Context of Lesson: My U.S. History class is starting our second day of our Cold War
unit. They had time in class yesterday to work on their Ch. 15.1worksheet. The
first assignment they would receive for the unit. This is also the start of a new
semester. I have lost many of my former students, less than half remain in my
room. Many are new students, but they all are coming from other teachers in our
department who would have finished on the same unit as we did, WWII.

Overview: Today, class will begin with us checking with Ch. 15.1 worksheet from
the day before. We will be checking it together, students trade their worksheet
with someone at their table and write their name at the bottom of their partners
paper, and we cover the specific questions that are going to be essential to our
tests, so they know how to use their worksheets to study. Once we finish this, we
will begin our first PowerPoint on the Cold War. While completing the PowerPoint
students will be asked to follow along with their guided notes.

Central problem/ Essential question: After learning about the U.S. in the first
semester we got a glimpse into how we rebuilt our country after the civil war, and
how industry returned to our country. Then, during WWI we learn how we initially
get involved in the worlds affairs, play a big hand in delegating the treaty, and how
we decide at the end of the day (1919) to remain isolationists. Our country goes
through a period of rough economic times, and finally WWII begins, we get
involved again with the worlds affairs and now we come out as a superpower
nation. The only problem is the only other country that emerges as powerful as
us, is the USSR, who have become our bitter rivals.

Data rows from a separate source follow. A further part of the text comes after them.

(* ===== verification/EventExamples.v ===== *)
(** * Examples of events

    A custom event between two users, in a world with a queue and a server that
    keeps what it is sent; and notifications of a thread and of a file, in the
    worlds of the other examples with a queue, of what their servers hold. *)

From Stdlib Require Import ZArith Lia Strings.String Strings.Byte.
From stdpp Require Import base list gmap fin_maps.
From S2P Require Import Prelude Bytes ExceptionCodes CoreTypes Crypto CryptoSuite Utils Dynamic Encryptors Dio FieldData ContentData ContainerData FileMetaData EncKeys KeyProvider ChunkCrypto StoreServer StdMap Subscriptions SubscriberImpls Users EventQueue Legacy Policies Containers Items Modules ContainerFlow CustomEvents EventFlow ContentItems Threads Stores Files StoreFiles StoreFlow ThreadMessages ModuleEvents ThreadEvents StoreEvents ContentFlow ThreadExamples MessageExamples StoreFileExamples.
Import Dynamic ModuleBaseApi ModuleApi ToyKeys ToyThreads ToyMessages.

Module ToyEvents.
Import EventApiImpl.
#[local] Existing Instances Toy.service Toy.laws ToyEcc.ecc ToyEcc.laws ToyJson.encodings
  ToyJson.encodings_laws ToyCodec.keys ToyCodec.keys_laws dio_codec dio_codec_laws
  key_dynamic map_order key_json key_json_laws.

#[local] Instance event_json : EventJson := {|
  raw_event v :=
    i ← get_string v (lit "id"); d ← opt_value (ToyJson.field v (lit "eventData")); k ← get_string v (lit "key");
    a ← get_object v (lit "author"); n ← get_string a (lit "id"); p ← get_string a (lit "pub");
    mret (mkRawEvent i d k (mkUserIdentity n p));
  event5_toJSON e := ToyJson.JObject ([(lit "version", ToyJson.JInt (ee_version e));
    (lit "encryptedData", ToyJson.JString (ee_encryptedData e)); (lit "dio", ToyJson.JString (ee_dio e))]
    ++ match ee_type e with Some t => [(lit "type", ToyJson.JString t)] | None => [] end);
  event5_fromJSON v :=
    n ← get_int v (lit "version"); d ← get_string v (lit "encryptedData"); o ← get_string v (lit "dio");
    t ← (if has v (lit "type") then t ← get_string v (lit "type"); mret (Some t) else mret None);
    mret (mkEncryptedEvent n d t o) |}.
#[local] Instance event_json_laws : EventJsonLaws.
Proof. split; [done|]. by intros [? ? [] ?]. Qed.

Record event_world := mkEventWorld {
  ew_base : world;
  ew_queue : EventQueueImpl.t ContextCustomEventData;
  ew_sent : list ContextEmitCustomEventModel;
}.
Definition ew_set_base (b : world) (w : event_world) : event_world := mkEventWorld b (ew_queue w) (ew_sent w).

#[local] Instance event_connection : ConnectionWorld event_world := {|
  getMyUserId c := zoom ew_base ew_set_base (getMyUserId (ConnectionWorld := connection) c);
  getNowTimestamp := zoom ew_base ew_set_base (getNowTimestamp (ConnectionWorld := connection));
  on_rng A m := zoom ew_base ew_set_base (on_rng (ConnectionWorld := connection) m);
  generateId := zoom ew_base ew_set_base (generateId (ConnectionWorld := connection));
  keyCache w := keyCache (ConnectionWorld := connection) (ew_base w);
  set_keyCache c w := ew_set_base (set_keyCache (ConnectionWorld := connection) c (ew_base w)) w |}.
#[local] Instance event_connection_laws : ConnectionLaws event_world.
Proof. split; [done|]. intros A m w. exists (tw_rng (ew_base w)). cbn. unfold zoom. cbn. by destruct (m (tw_rng (ew_base w))). Qed.

#[local] Instance event_server : EventServer event_world := {|
  contextSendCustomEvent m := modify (fun w => mkEventWorld (ew_base w) (ew_queue w) (ew_sent w ++ [m])) |}.

#[local] Instance event_queue : EventWorld ContextCustomEventData event_world := {|
  eventQueue := ew_queue;
  set_eventQueue q w := mkEventWorld (ew_base w) q (ew_sent w);
  connectionId _ := 3 |}.

Definition quiet : event_world := mkEventWorld start [] [].

Lemma toy_identified : identified (W := event_world) (lit "me") bridge (lit "ctx").
Proof. split; try done; by eexists. Qed.

(** What the server makes of a request for one of its users. *)
Definition notification (m : ContextEmitCustomEventModel) (k : UserKey) : NotificationEvent :=
  mkNotification SERVER (lit "custom") (Some (ToyJson.JObject [(lit "id", ToyJson.JString (em_contextId m));
    (lit "eventData", em_data m); (lit "key", ToyJson.JString (uk_key k));
    (lit "author", ToyJson.JObject [(lit "id", ToyJson.JString (lit "me"));
       (lit "pub", ToyJson.JString (toBase58DER (getPublicKey sender)))])])) 1 now [[x07]].

(** The reader has subscribed for the channel. *)
Definition subscribed : Subscriber.t event_world :=
  Subscriber.mk quiet {[ [x07] := custom_channel (lit "chat") (lit "ctx") ]}.

Lemma event_delivered_witness : exists m w' k s',
  emitEvent (E := ToyEcc.ecc) sender bridge (lit "ctx") [joe; me] (lit "chat") (lit "hi") quiet = contextSendCustomEvent m w'
  /\ processNotificationEvent (E := ToyEcc.ecc) user verifier id (lit "custom") (notification m k) subscribed = (Ret tt, s')
  /\ ew_queue (Subscriber._world s')
     = [mkEvent (lit "contextCustom") (lit "context/ctx/chat") 3 [[x07]] now
          (mkCustomEvent (lit "ctx") (lit "me") (lit "hi") None 5)].
Proof.
  destruct (event_delivered (A := ContextCustomEventData) (W := event_world) (E := ToyEcc.ecc) id (lit "me") sender bridge (lit "ctx")
    [joe; me] (lit "chat") (lit "hi") quiet toy_identified) as (m & w' & Hr & HF); try done;
    [exact toy_users|by apply (bool_decide_unpack _); vm_compute..|].
  apply Forall2_cons_inv_l in HF as (k & ks & [_ Hread] & _ & _).
  eexists m, w', k, _. split; [exact Hr|].
  rewrite (Hread user verifier (notification m k) subscribed); [split; reflexivity|done|done| |reflexivity].
  eexists. split; reflexivity.
Defined.

(** An event in the old format, from a key of nobody's. *)
Definition forger : @PrivateKey _ ToyEcc.ecc := x0d.

Lemma old_event_forged_witness : exists text entry, read_event (E := ToyEcc.ecc) user (fun _ => Ret [false])
    (mkRawEvent (lit "ctx") (ToyJson.JString text) entry (mkUserIdentity (lit "me") (toBase58DER (getPublicKey forger))))
  = Ret (mkCustomEvent (lit "ctx") (lit "me") (lit "pay") None 1).
Proof.
  destruct (old_event_forged (E := ToyEcc.ecc) forger user (lit "pay") 5 eq_refl) as (text & entry & Hr).
  exists text, entry. by apply Hr.
Defined.

(** The event joe reads, and the same under another name. *)
Definition raw : RawCustomEvent :=
  match ew_sent (emitEvent (E := ToyEcc.ecc) sender bridge (lit "ctx") [joe; me] (lit "chat") (lit "hi") quiet).2 with
  | m :: _ => mkRawEvent (em_contextId m) (em_data m) (default [] (uk_key <$> head (em_users m)))
                (mkUserIdentity (lit "me") (toBase58DER (getPublicKey sender)))
  | [] => mkRawEvent [] (ToyJson.JInt 0) [] (mkUserIdentity [] [])
  end.

Lemma event_accepted_witness :
  read_event (E := ToyEcc.ecc) user verifier (mkRawEvent (lit "else") (rw_eventData raw) (rw_key raw)
    (mkUserIdentity (lit "ann") (ui_pub (rw_author raw))))
  = Ret (mkCustomEvent (lit "else") (lit "ann") (lit "hi") None 5).
Proof.
  assert (read_event (E := ToyEcc.ecc) user verifier raw = Ret (mkCustomEvent (lit "ctx") (lit "me") (lit "hi") None 5)) as Hr
    by (vm_compute; reflexivity).
  refine (proj2 (event_accepted (E := ToyEcc.ecc) user verifier raw _ Hr _ eq_refl) (lit "else") (lit "ann")).
  vm_compute. reflexivity.
Defined.
End ToyEvents.

Module ToyNotifications.
#[local] Existing Instances Toy.service Toy.laws ToyEcc.ecc ToyEcc.laws ToyJson.encodings
  ToyJson.encodings_laws ToyCodec.keys ToyCodec.keys_laws dio_codec dio_codec_laws
  key_dynamic map_order key_json key_json_laws key_codec key_codec_laws
  internal_codec internal_codec_laws v1_codec module_json module_json_laws toy_objects
  content_json content_json_laws message_json v2_codec v3_codec.

(** A queue beside the world of the threads. *)
Record watched (A : Type) := mkWatched { wa_base : world; wa_queue : EventQueueImpl.t A }.
Arguments mkWatched {A} _ _.
Arguments wa_base {A}.
Arguments wa_queue {A}.

Section Worlds.
Context {A : Type}.
Definition wa_set_base (b : world) (w : watched A) : watched A := mkWatched b (wa_queue w).
Definition at_base {B} (m : ST world B) : ST (watched A) B := zoom wa_base wa_set_base m.

#[export] Instance watched_connection : ConnectionWorld (watched A) := {|
  getMyUserId c := at_base (getMyUserId (ConnectionWorld := connection) c);
  getNowTimestamp := at_base (getNowTimestamp (ConnectionWorld := connection));
  on_rng B m := at_base (on_rng (ConnectionWorld := connection) m);
  generateId := at_base (generateId (ConnectionWorld := connection));
  keyCache w := keyCache (ConnectionWorld := connection) (wa_base w);
  set_keyCache c w := wa_set_base (set_keyCache (ConnectionWorld := connection) c (wa_base w)) w |}.
#[export] Instance watched_connection_laws : ConnectionLaws (watched A).
Proof. split; [done|]. intros B m w. exists (tw_rng (wa_base w)). cbn. unfold at_base, zoom. cbn. by destruct (m (tw_rng (wa_base w))). Qed.

#[export] Instance watched_queue : EventWorld A (watched A) := {|
  eventQueue := wa_queue; set_eventQueue q w := mkWatched (wa_base w) q; connectionId _ := 3 |}.
#[export] Instance watched_queue_laws : EventWorldLaws A (watched A).
Proof. by split. Qed.
End Worlds.
#[local] Existing Instances watched_connection watched_connection_laws watched_queue watched_queue_laws.

(** ** Threads *)

(** The thread that [sender] created, as a version of it is served to joe. *)
Definition created_model : CreateModel :=
  default (mkCreateModel [] [] [] [] (ToyJson.JInt 0) [] [] [] None) (tw_thread created_world).
Definition served_thread (version : Z) : ThreadInfo :=
  let i := serve (lit "joe") created_model in
  {| ct_id := ct_id i; ct_resourceId := ct_resourceId i; ct_contextId := ct_contextId i; ct_createDate := ct_createDate i;
     ct_creator := ct_creator i; ct_lastModificationDate := ct_lastModificationDate i; ct_lastModifier := ct_lastModifier i;
     ct_data := ct_data i; ct_keyId := ct_keyId i; ct_users := ct_users i; ct_managers := ct_managers i; ct_keys := ct_keys i;
     ct_version := version; ct_type := ct_type i; ct_policy := ct_policy i; ct_extra := ct_extra i |}.

(** A payload names the thread's version, or the message. *)
#[local] Instance thread_events : ThreadEventJson := {|
  thread_info v := n ← get_int v (lit "version"); mret (served_thread n);
  thread_deleted _ := Throw PocoException;
  thread_stats _ := Throw PocoException;
  thread_message v := _ ← get_string v (lit "id"); mret (serve_message sent, None);
  thread_deleted_message _ := Throw PocoException |}.
#[local] Instance thread_collections : CollectionJson := {| collection_changed _ := Throw PocoException |}.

Big Ideas: The U.S. and the U.S.S.R., the two strongest nations, use all their
resources to compete without escalating into full scale war with each other.

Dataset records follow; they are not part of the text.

Definition example_players : list string :=
  [ "Alexander Zetterström"; "Amar Muhsin"; "Gustav Nordh" ].

(** [name in filtered_df["name"].values] *)
Definition name_present (filtered_df : DataFrame) (name : string) : bool :=
  existsb (fun r : gmap string cell => eq_cell (r !! "name") (Str name)) (rows filtered_df).

(** Lines 463-465. *)
Definition default_comparison (filtered_df : DataFrame) : list (option cell) :=
  if forallb (name_present filtered_df) example_players
  then map (fun n => Some (Str n)) example_players
  else [].

(** Membership among options that may hold the missing name. *)
Definition option_in (v : option cell) (options : list (option cell)) : bool :=
  existsb (name_eqb v) options.

(** Lines 460-466. *)
Definition compare_widget (filtered_df : DataFrame) (picked : option (list (option cell)))
  : result (list (option cell)) :=
  let* names := column_values "name" filtered_df in
  let options := unique_names names in
  let dflt := default_comparison filtered_df in
  if forallb (fun v => option_in v options) dflt
  then Ok (default dflt picked)
  else Raise StreamlitAPIException.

Learning Target: SWBAT understand what caused the U.S. and U.S.S.R. to be rivals.

Objectives: 8.1.1 Origins and Beginnings of Cold War – Analyze the factors that
contributed to the Cold War including • differences in the civic, ideological and
political values, and the economic and governmental institutions of the U.S.
and U.S.S.R. • diplomatic decisions made at the Yalta and Potsdam Conferences
(1945) • actions by both countries in the last years of and years following World
War II (e.g., the use of the atomic bomb, the Marshall Plan, the Truman Doctrine,
North American Treaty Alliance (NATO), and Warsaw Pact) (National Geography
Standard 13, p. 210)
8.1.2 Foreign Policy during the Cold War – Evaluate the origins, setbacks, and
successes of the American policy of “containing” the Soviet Union, including •
the development of a U.S. national security establishment, composed of the
Department of Defense, the Department of State, and the intelligence
community (National Geography Standard 13, p. 210) • the armed struggle with
Communism, including the Korean conflict (National Geography Standard 13, p.
210) • direct conflicts within specific world regions including Germany and Cuba
(National Geography Standards 5 and 13; pp. 192 and 210)
Anticipated student conceptions or challenges to understanding: Since my
school has 9th grade freshmen take U.S. History, most of them have not had a
government or civics lesson. Most students take government in 10th grade at our
district. (L’Anse Creuse) With this obstacle it will be difficult to explain different
government styles, much less comparing and contrasting why they are opposites.
Still, we live in a democracy, so I will use real world examples to try and help
students see how those same rights and liberties we have would compare in a
government system like the U.S.S.R.’s.